▶ **Try it**
The answer must consist of every line from the data that holds the string "else".

Material provided: Begin

(** * splinepy microstructures: a shallow embedding

    The development follows three source files:
    - [splinepy/microstructure/_microstructure/microstructure_multi_patch.py]
      (class [_MicrostructureMultiPatch], module [MultiPatch] below),
    - [splinepy/microstructure/microstructure.py]
      (class [Microstructure], module [Microstructure] below),
    - [splinepy/microstructure/tiles/solid_3d.py]
      (class [Solid3D], module [Solid3D] below).

    Python objects are attribute dictionaries ([gmap string value]); a method
    that mutates [self], logs or raises is a function in the monad [M], which
    threads a [world] and keeps every mutation made before an exception. *)

From Stdlib Require Import Floats ZArith.
From stdpp Require Import gmap strings list.

(** ** Python values *)

(** Address of a heap object; also used as the identity that [is] compares. *)
Abbreviation loc := nat.

(** An instance of [splinepy.multipatch.Multipatch]: its identity, its
    [patches] and its [fields]; a field is represented by its own [patches]
    list, whose entries are splines or [None]. *)
Record Multipatch (V : Type) : Type := mkMultipatch {
  mp_id : loc;
  patches : list V;
  fields : list (list V)
}.
Arguments mkMultipatch {V} _ _ _.
Arguments mp_id {V} _.
Arguments patches {V} _.
Arguments fields {V} _.

#[warnings="-register-all"]
Inductive value : Type :=
| VNone
| VBool (b : bool)
| VInt (n : Z)
| VStr (s : string)
| VList (items : list value)
| VFunction (name : string)          (* a [def] or [lambda] *)
| VClass (name : string)             (* a class object, e.g. the builtin [property] *)
| VSpline (name : string)            (* an instance of a [PySpline] subclass *)
| VMultipatch (mp : Multipatch value)
| VSinglePatch (l : loc)             (* a [_MicrostructureSinglePatch] on the heap *)
| VObject (cls name : string).       (* any other instance, e.g. a tile generator *)

(** Attribute dictionary of an instance. *)
Abbreviation attrs := (gmap string value).

(** Keyword arguments forwarded verbatim. *)
Abbreviation kwargs := (list (string * value)).

Inductive exn : Type :=
| AttributeError (attr : string)
| ValueError (msg : string)
| TypeError (msg : string)
| IndexError
| NameError (name : string)
| Raised (what : string).            (* raised by a collaborator outside these files *)

Inductive result (A : Type) : Type :=
| Raise (e : exn)
| Return (a : A).
Arguments Raise {A} _.
Arguments Return {A} _.

Inductive level : Type := LvInfo | LvDebug.

(** The classes the setters test with [isinstance]. *)
Inductive pyclass : Type := cls_int | cls_list | cls_Multipatch | cls_PySpline.

(** Second argument of [isinstance]: a class, a tuple of classes, or [None]
    (which [isinstance] rejects with a [TypeError]). *)
Inductive classinfo : Type :=
| OneClass (c : pyclass)
| ClassTuple (cs : list pyclass)
| NoClass.

Module Py.

Definition is_None (v : value) : bool :=
  match v with VNone => true | _ => false end.

(** [bool] is a subclass of [int]. *)
Definition instance_of (v : value) (c : pyclass) : bool :=
  match c, v with
  | cls_int, (VInt _ | VBool _) => true
  | cls_list, VList _ => true
  | cls_Multipatch, VMultipatch _ => true
  | cls_PySpline, VSpline _ => true
  | _, _ => false
  end.

Definition isinstance (v : value) (Classes : classinfo) : result bool :=
  match Classes with
  | OneClass c => Return (instance_of v c)
  | ClassTuple cs => Return (existsb (instance_of v) cs)
  | NoClass =>
      Raise (TypeError
        "isinstance() arg 2 must be a type, a tuple of types, or a union")
  end.

Definition callable (v : value) : bool :=
  match v with VFunction _ | VClass _ => true | _ => false end.

(** The builtin [property], which is what the bare name [property] denotes
    inside a method body. *)
Definition property : value := VClass "property".

Definition repr_class (c : pyclass) : string :=
  match c with
  | cls_int => "<class 'int'>"
  | cls_list => "<class 'list'>"
  | cls_Multipatch => "<class 'splinepy.multipatch.Multipatch'>"
  | cls_PySpline => "<class 'splinepy.splinepy_core.PySpline'>"
  end.

Fixpoint join (sep : string) (l : list string) : string :=
  match l with
  | [] => ""
  | [x] => x
  | x :: rest => x +:+ sep +:+ join sep rest
  end.

(** [f"{Classes}"]. *)
Definition format_classinfo (Classes : classinfo) : string :=
  match Classes with
  | OneClass c => repr_class c
  | ClassTuple [c] => "(" +:+ repr_class c +:+ ",)"
  | ClassTuple cs => "(" +:+ join ", " (repr_class <$> cs) +:+ ")"
  | NoClass => "None"
  end.

(** [getattr(obj, name, None)], [hasattr(obj, name)] and [obj.name]. *)
Definition getattr_default (obj : attrs) (name : string) : value :=
  default VNone (obj !! name).

Definition hasattr (obj : attrs) (name : string) : bool :=
  bool_decide (is_Some (obj !! name)).

Definition getattr (obj : attrs) (name : string) : result value :=
  match obj !! name with
  | Some v => Return v
  | None => Raise (AttributeError name)
  end.

(** [v.patches]: only a [Multipatch] has the attribute ([None] does not). *)
Definition as_Multipatch (v : value) : result (Multipatch value) :=
  match v with
  | VMultipatch mp => Return mp
  | _ => Raise (AttributeError "patches")
  end.

End Py.

(** ** The world a method runs in *)

Record world : Type := World {
  w_self : gmap string value;                 (* [__dict__] of the multi-patch builder *)
  w_heap : gmap nat (gmap string value);      (* [__dict__] of each single-patch builder *)
  w_next : nat;                               (* identity of the next object created *)
  w_log : list (level * string)               (* what the multi-patch builder logged *)
}.

Definition M (A : Type) : Type := world → world * result A.

Definition ret {A} (a : A) : M A := λ w, (w, Return a).

Definition raise {A} (e : exn) : M A := λ w, (w, Raise e).

Definition bind {A B} (m : M A) (f : A → M B) : M B :=
  λ w, match m w with
       | (w1, Return a) => f a w1
       | (w1, Raise e) => (w1, Raise e)
       end.

Definition lift {A} (r : result A) : M A := λ w, (w, r).

Declare Scope py_scope.
Delimit Scope py_scope with py.
Notation "x <- m ;; k" := (bind m (λ x, k))
  (at level 100, m at next level, right associativity) : py_scope.
Notation "m ;;; k" := (bind m (λ _, k))
  (at level 100, right associativity) : py_scope.

Local Open Scope py_scope.

(** A comprehension whose body may raise but has no other effect. *)
Fixpoint mapR {A B} (f : A → result B) (l : list A) : result (list B) :=
  match l with
  | [] => Return []
  | x :: rest =>
      match f x with
      | Raise e => Raise e
      | Return y =>
          match mapR f rest with
          | Raise e => Raise e
          | Return ys => Return (y :: ys)
          end
      end
  end.

(** A list comprehension or [for] loop whose body has effects: items are
    visited left to right and the first exception ends the loop. *)
Fixpoint mapM {A B} (f : A → M B) (l : list A) : M (list B) :=
  match l with
  | [] => ret []
  | x :: rest =>
      y <- f x ;;
      ys <- mapM f rest ;;
      ret (y :: ys)
  end.

Definition getattr_self (name : string) : M value :=
  λ w, (w, Py.getattr (w_self w) name).

Definition setattr_self (name : string) (v : value) : M unit :=
  λ w, (World (<[name := v]> (w_self w)) (w_heap w) (w_next w) (w_log w),
        Return tt).

Definition log (lv : level) (msg : string) : M unit :=
  λ w, (World (w_self w) (w_heap w) (w_next w) (w_log w ++ [(lv, msg)]),
        Return tt).

Definition _logi : string → M unit := log LvInfo.
Definition _logd : string → M unit := log LvDebug.

(** A new object: its identity is fresh. *)
Definition new_id : M nat :=
  λ w, (World (w_self w) (w_heap w) (S (w_next w)) (w_log w),
        Return (w_next w)).

(** ** [_MicrostructureMultiPatch] *)

Module MultiPatch.

(** What a single-patch [create] hands back: nothing (configuration
    incomplete) or the data of a freshly built [Multipatch]. *)
Inductive single_patch_result : Type :=
| NoResult
| Built (tiles : list value) (sensitivities : list (list value)).

Definition property_names : list string :=
  ["deformation_function"; "tiling"; "microtile";
   "parametrization_function"; "parameter_sensitivity_function"].

(** [_set_property(self, value, Classes, number)].  The test calls
    [callable(property)]: inside the method the name [property] is the
    builtin class, not the argument [value]. *)
Definition _set_property (self : gmap string value) (v : value)
    (Classes : classinfo) (number : nat) : result (gmap string value) :=
  match property_names !! number with
  | None => Raise IndexError
  | Some base =>
      let property_name := base +:+ "s" in
      let can_be_callable := bool_decide (2 < number) in
      let accepted : result bool :=
        if Py.is_None v then Return true
        else
          match (if bool_decide (number = 2) then Return true
                 else Py.isinstance v Classes) with
          | Raise e => Raise e
          | Return true => Return true
          | Return false =>
              Return (can_be_callable && Py.callable Py.property)
          end in
      match accepted with
      | Raise e => Raise e
      | Return false =>
          Raise (ValueError
            ("Argument " +:+ property_name +:+ " must be None"
             +:+ (if can_be_callable then "," else " or")
             +:+ " an instance of " +:+ Py.format_classinfo Classes
             +:+ (if can_be_callable then ", or callable" else "") +:+ "!"))
      | Return true => Return (<["_" +:+ property_name := v]> self)
      end
  end.

(** The five property setters. *)
Definition set_deformation_functions (self : gmap string value) (v : value) :=
  _set_property self v (OneClass cls_Multipatch) 0.
Definition set_tilings (self : gmap string value) (v : value) :=
  _set_property self v (ClassTuple [cls_int; cls_list]) 1.
Definition set_microtiles (self : gmap string value) (v : value) :=
  _set_property self v NoClass 2.
Definition set_parametrization_functions (self : gmap string value) (v : value) :=
  _set_property self v (OneClass cls_list) 3.
Definition set_parameter_sensitivity_functions (self : gmap string value)
    (v : value) :=
  _set_property self v (OneClass cls_list) 4.

(** The five property getters: [getattr(self, "_name", None)]. *)
Definition deformation_functions (self : gmap string value) : value :=
  Py.getattr_default self "_deformation_functions".
Definition tilings (self : gmap string value) : value :=
  Py.getattr_default self "_tilings".
Definition microtiles (self : gmap string value) : value :=
  Py.getattr_default self "_microtiles".
Definition parametrization_functions (self : gmap string value) : value :=
  Py.getattr_default self "_parametrization_functions".
Definition parameter_sensitivity_functions (self : gmap string value) : value :=
  Py.getattr_default self "_parameter_sensitivity_functions".

Definition then_set (r : result (gmap string value))
    (set : gmap string value → value → result (gmap string value))
    (v : value) : result (gmap string value) :=
  match r with
  | Raise e => Raise e
  | Return self => if Py.is_None v then Return self else set self v
  end.

(** [__init__]: an argument that is [None] leaves its attribute unset. *)
Definition __init__ (deformation_functions tilings microtiles
    parametrization_functions : value) : result (gmap string value) :=
  then_set
    (then_set
       (then_set
          (then_set (Return ∅) set_deformation_functions deformation_functions)
          set_tilings tilings)
       set_microtiles microtiles)
    set_parametrization_functions parametrization_functions.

Material provided: End

▶ **Solved problem**
        else
                 else Py.isinstance v Classes) with
             +:+ (if can_be_callable then "," else " or")
             +:+ (if can_be_callable then ", or callable" else "") +:+ "!"))
  | Return self => if Py.is_None v then Return self else set self v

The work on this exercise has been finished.